Mar 03, 2013 05:15PM
By Ana Rincon
A man has made at least a start on discovering the meaning of human life when he plants shade trees under which he knows full well he will never sit.
—— D. Elton Trueblood
I live in a suburban area of Morris County, about equidistant from rural and agricultural areas to the west and densely populated urban areas to the east. Farm stands and farmers’ markets are less common than supermarkets, but still numerous, and a few of my friends and neighbors have small vegetable gardens at home. Until recently I’d had little reason to think about urban gardening and the challenges of getting and growing produce in the city. This month’s feature article, “Urban Gardening Takes Root,” made me curious about what initiatives were in place near me, and I set out to find out more. Happily, I discovered innovative urban gardening/farming projects all around the area.
Some examples: In Newark, the city government has allocated at least $700,000 in grants to urban agriculture projects since 2010. In one of its largest projects, the city plans to develop a two-acre vacant lot in the Central Ward section into an urban garden with trees and vegetables. New Jersey Institute of Technology houses a rooftop garden that feeds its students, and the Newark Beth Israel Medical Center cultivates its own organic herbs and vegetables in an on-site greenhouse.
Garden State Urban Farms (GSUF) operates a hydroponic greenhouse in Orange, NJ. They train ex-offenders and at-risk youth in managing a sustainable business while growing high-quality greens for the local community. GSUF also uses Small Plot Intensive farming (SPIN) methods to grow vegetables and herbs in high-yield container boxes on previously abandoned urban lots. These are in Jersey City and Newark.
Close to home I found the Grow It Green Morristown group that has started the Early Street community garden and the Urban Farm at Lafayette. The latter is an agricultural teaching garden that transformed an underused schoolyard into a “living classroom” for 4,700 children. The Early Street garden provides space for 50 families to grow their own produce.

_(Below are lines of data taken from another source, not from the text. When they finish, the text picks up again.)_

(** * Persistence layer of sora2api: [src/core/database.py]

    A shallow embedding of the [Database] class.  The PostgreSQL server is
    modelled by a record of tables, the asyncpg connection by a state and
    error monad in which every statement sent to the server may fail, and
    each method of the class by a monadic program that issues the same
    statements in the same order as the Python source.  The pool is taken as
    acquired: a method starts from a connection, and the clocks do not move
    while it runs. *)

From stdpp Require Import base option list sorting gmap strings.
From Stdlib Require Import ZArith Lia.

Local Open Scope Z_scope.

(** ** Values

    One type serves for the Python scalars handed to asyncpg and for the SQL
    values stored in a column: [None] is [NULL].  Timestamps are counted in
    clock ticks and dates in days. *)

Inductive val :=
  | VNull
  | VBool (b : bool)
  | VInt (n : Z)
  | VText (s : string)
  | VTime (t : Z).

Global Instance val_eq_dec : EqDecision val.
Proof. solve_decision. Defined.

(** ** Rows *)

(** A row of [tokens], and a [Token] object: column name to value.  A column
    that is not in the map reads as [NULL]. *)
Abbreviation Row := (gmap string val).

Definition col (r : Row) (c : string) : val := default VNull (r !! c).

(** A row of [token_stats].  The only [INSERT] into that table names
    [token_id] alone, so the counters start from their [DEFAULT 0] and every
    [UPDATE] of the class writes an integer again; [last_error_at] and
    [today_date] have no default and start as [NULL].  The counters are
    integers without bound: the 32-bit range of an [INTEGER] column is not
    part of the model. *)
Record TokenStats := {
  stat_id : Z;
  token_id : Z;
  image_count : Z;
  video_count : Z;
  error_count : Z;
  last_error_at : option Z;
  today_image_count : Z;
  today_video_count : Z;
  today_error_count : Z;
  today_date : option Z;
  consecutive_error_count : Z
}.

Global Instance TokenStats_eq_dec : EqDecision TokenStats.
Proof. solve_decision. Defined.

(** ** Singleton configuration rows (the [id = 1] row of each table) *)

Record AdminConfig := {
  admin_username : string;
  admin_password : string;
  api_key : string;
  error_ban_threshold : Z;
  task_retry_enabled : bool;
  task_max_retries : Z;
  auto_disable_on_401 : bool;
  admin_updated_at : Z
}.

Record ProxyConfig := {
  proxy_enabled : bool;
  proxy_url : option string;
  proxy_updated_at : Z
}.

Record WatermarkFreeConfig := {
  watermark_free_enabled : bool;
  parse_method : string;
  custom_parse_url : option string;
  custom_parse_token : option string;
  fallback_on_failure : bool;
  watermark_updated_at : Z
}.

What struck me the most is that it’s not just about growing food. The urban and community gardening movement feeds many other needs. According to the American Community Gardening Association, “Community gardening improves people’s quality of life by providing a catalyst for neighborhood and community development, stimulating social interaction, encouraging self-reliance, beautifying neighborhoods, producing nutritious food, reducing family food budgets, conserving resources and creating opportunities for recreation, exercise, therapy and education.” Wow — a pretty good payoff from an acre or so of land or an urban rooftop!